Landmark employment case could set precedent
Landmark employment case could set precedent
A recent Employment Court decision could radically change the employment landscape for businesses using agency temps, according to Sarah Townsend, an employment law specialist at Duncan Cotterill.
In a landmark decision, the Employment Court has signalled that it is possible for workers to be employed not only by the agency placing them, but also by the business in which they were placed.
“This is the first decision of its kind in New Zealand and opens the door to the possibility of temporary agency workers bringing personal grievance claims against businesses in which they are placed,” Townsend said
“The decision has potentially wide ranging consequences for businesses who use agency temps. It means they could effectively be the employers of the agency temps, which is the very thing they are often trying to avoid.”
Townsend said that under the status quo, workers are generally employed directly by an agency.
“The purpose of this arrangement from the business’ perspective is often to avoid directly employing these workers. When the work dries up, the placement comes to an end, or if the worker is simply unsuitable, the business can instruct the agency to replace or remove them.”

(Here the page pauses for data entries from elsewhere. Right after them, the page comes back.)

(* ===================================================================== *)
(** * The wildcard filter and the worker *)
(* ===================================================================== *)

Lemma anyWildcard_true m ips :
  anyWildcard m ips = true ↔ ∃ ip, ip ∈ ips ∧ m !! ip = Some true.
Proof.
  induction ips as [|ip rest IH]; simpl.
  - split; [done | intros (ip & Hin & _); by apply elem_of_nil in Hin].
  - unfold map_index. destruct (m !! ip) as [[]|] eqn:Hm; simpl.
    + split; [|done]. intros _. exists ip. split; [left | done].
    + rewrite IH. split.
      * intros (ip' & Hin & Hip). exists ip'. split; [by right | done].
      * intros (ip' & Hin & Hip). apply elem_of_cons in Hin as [->|Hin]; [congruence|].
        by exists ip'.
    + rewrite IH. split.
      * intros (ip' & Hin & Hip). exists ip'. split; [by right | done].
      * intros (ip' & Hin & Hip). apply elem_of_cons in Hin as [->|Hin]; [congruence|].
        by exists ip'.
Qed.

Lemma isWildcardResponse_true ips s :
  (isWildcardResponse ips s).1 = true ↔
  ∃ ip, ip ∈ ips ∧ wildcardIPs s !! ip = Some true.
Proof.
  unfold isWildcardResponse. simpl.
  destruct (decide (size (wildcardIPs s) = 0%nat)) as [Hz|Hnz].
  - apply map_size_empty_iff in Hz. rewrite Hz. split; [done|].
    intros (ip & _ & Hip). by rewrite lookup_empty in Hip.
  - apply anyWildcard_true.
Qed.

Lemma isWildcardResponse_state ips s : (isWildcardResponse ips s).2 = s.
Proof. done. Qed.

Lemma isWildcardResponse_same ips s s' :
  wildcardIPs s = wildcardIPs s' →
  (isWildcardResponse ips s).1 = (isWildcardResponse ips s').1.
Proof. unfold isWildcardResponse. simpl. by intros ->. Qed.

Lemma flagged_spec d ips s :
  flagged d ips s = (WildcardCheck (Config d) && (isWildcardResponse ips s).1, s).
Proof. unfold flagged. by destruct (WildcardCheck (Config d)). Qed.
(** A row of a dump as [read_csv] returns it: [Date] is still text. *)
Module Raw.
Record row : Type :=
  mk { League : string; Date : string; Get : string; Pay : string; Value : Q }.
End Raw.

(** A row of an extracted league: [Get] renamed to [Currency], [Date]
    converted to a timestamp and then to the time elapsed since the anchor. *)
Module Extracted.
Record row : Type :=
  mk { League : string; Date : Z; Currency : string; Value : Q }.
End Extracted.

(** An extracted data frame keeps the row labels given by [read_csv]
    (0, 1, 2, ... in file order), which the filter does not renumber. *)
Definition labelled : Type := list (nat * Extracted.row).

Inductive cell : Type :=
| NaN
| Val (q : Q).

(** A grouped table: the row labels (elapsed times) and the columns. *)
Record DataFrame : Type :=
  mkDataFrame { index : list Z; data : list (colkey * list cell) }.

Definition columns (df : DataFrame) : list colkey := map fst (data df).

(** [df.at[t, k]]: [None] when the row label or the column key is absent. *)
Fixpoint lookup {K V : Type} (eqb : K -> K -> bool) (k : K) (l : list (K * V))
  : option V :=
  match l with
  | [] => None
  | (k', v) :: l' => if eqb k' k then Some v else lookup eqb k l'
  end.

Definition at_ (df : DataFrame) (t : Z) (k : colkey) : option cell :=
  match lookup key_eqb k (data df) with
  | Some cells => lookup Z.eqb t (combine (index df) cells)
  | None => None
  end.

(** ** The catalog: [get_currency_file_paths] and [get_file_df] *)

(** The files found by [glob] are an input; the method keeps those whose
    path contains "currency". *)
Definition get_currency_file_paths (csv_files : list string) : list string :=
  filter (contains "currency") csv_files.

(** A Python [dict] with string keys: assigning to a key that is present
    replaces its value in place, a new key goes last. *)
Fixpoint dict_set {V : Type} (k : string) (v : V) (d : list (string * V))
  : list (string * V) :=
  match d with
  | [] => [(k, v)]
  | (k', v') :: d' =>
      if String.eqb k' k then (k', v) :: d' else (k', v') :: dict_set k v d'
  end.

(** The dict comprehension of [get_file_df]: the key is [file.split(".")[0]],
    the value holds [file.split(".")[1]] and the path; indexing segment 1 of
    a name without a "." raises [IndexError]. *)
Fixpoint file_dict (file_list : list string) (acc : list (string * (string * string)))
  : result (list (string * (string * string))) :=
  match file_list with
  | [] => Ok acc
  | file :: rest =>
      match split "." file with
      | league :: date :: _ => file_dict rest (dict_set league (date, file) acc)
      | _ => Raise IndexError
      end
  end.

(** [sort_values(by=["Date"], ascending=False)].  Pandas leaves the order
    of records with equal dates to the sorting algorithm; the model keeps
    them in input order, and no property below depends on that choice. *)
Definition date_geb (r1 r2 : Catalog.row) : bool :=
  Catalog.Date r2 <=? Catalog.Date r1.

Definition sort_values_desc (df : list Catalog.row) : list Catalog.row :=
  sort_by date_geb df.

(** [max()] of a timestamp column; not-a-time ([None]) on an empty column. *)
Definition max_date (df : list Catalog.row) : option Z :=
  match df with
  | [] => None
  | r :: df' => Some (fold_left Z.max (map Catalog.Date df') (Catalog.Date r))
  end.

(** ** Tables: the pieces of [group_df], [fill_league_currency], [join] *)

Definition key3 (r : Extracted.row) : groupkey :=
  (Extracted.Date r, (Extracted.Currency r, Extracted.League r)).

(** [groupby(["Date", "Currency", "League"]).sum()]: one entry per distinct
    key, keys sorted, the values of a group added up in row order.  [sum]
    adds the values as exact numbers: it is the sum of the column where no
    rounding and no overflow occurs.  The sum in the arithmetic of the column
    is the subject of [group_df_with] below. *)
Definition sum (l : list Q) : Q := fold_left Qplus l 0%Q.

Definition groupby_sum (rows : list Extracted.row) : list (groupkey * Q) :=
  map (fun g =>
         (g, sum (map Extracted.Value
                      (filter (fun r => group_eqb (key3 r) g) rows))))
      (sort_uniq group_compare (map key3 rows)).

In McDonald v Ontrack Infrastructure Ltd, Mr McDonald had a written casual employment agreement with Allied, a labour hire company that provided workers to clients to cover temporary work requirements. Ontrack was one of those clients. Allied and Ontrack had a formal contractual arrangement for the supply of temporary workers.
Mr McDonald claimed that while his written casual employment agreement with Allied remained, sometime after he started his placement with Ontrack, an additional, implied, employment agreement came into existence between him and Ontrack. Mr McDonald argued that meant he was able to bring a personal grievance for unjustifiable dismissal against Ontrack when his placement there ended. Both Allied and Ontrack refuted that Mr McDonald was ever employed by Ontrack.
Townsend said the
Employment Court held that it was possible for Mr McDonald
to have been employed by Ontrack and, therefore, be able to
pursue his personal grievance.
However, the issue is
still not straightforward:
• The onus is on Mr McDonald
to establish that he was an Ontrack employee.
• The
court must look at the “real nature of the relationship”
and consider all relevant matters to determine whether Mr
McDonald was an employee of Ontrack. The enquiry is an
intensely factual one.
• Contractual documents entered
into at the start are important, but not determinative of
the issue of whether or not Mr McDonald was an Ontrack
employee.
• It is possible for there to be an
“implied contract” of employment, established by
implication from the parties’ overt conduct.
“Mr McDonald still has a way to go before he can pursue his personal grievance against Ontrack. The Court has yet to decide whether, on the particular facts of this case, he is an employee of Ontrack. A second hearing will be necessary for all of the facts to be presented to the Court, ” Townsend said.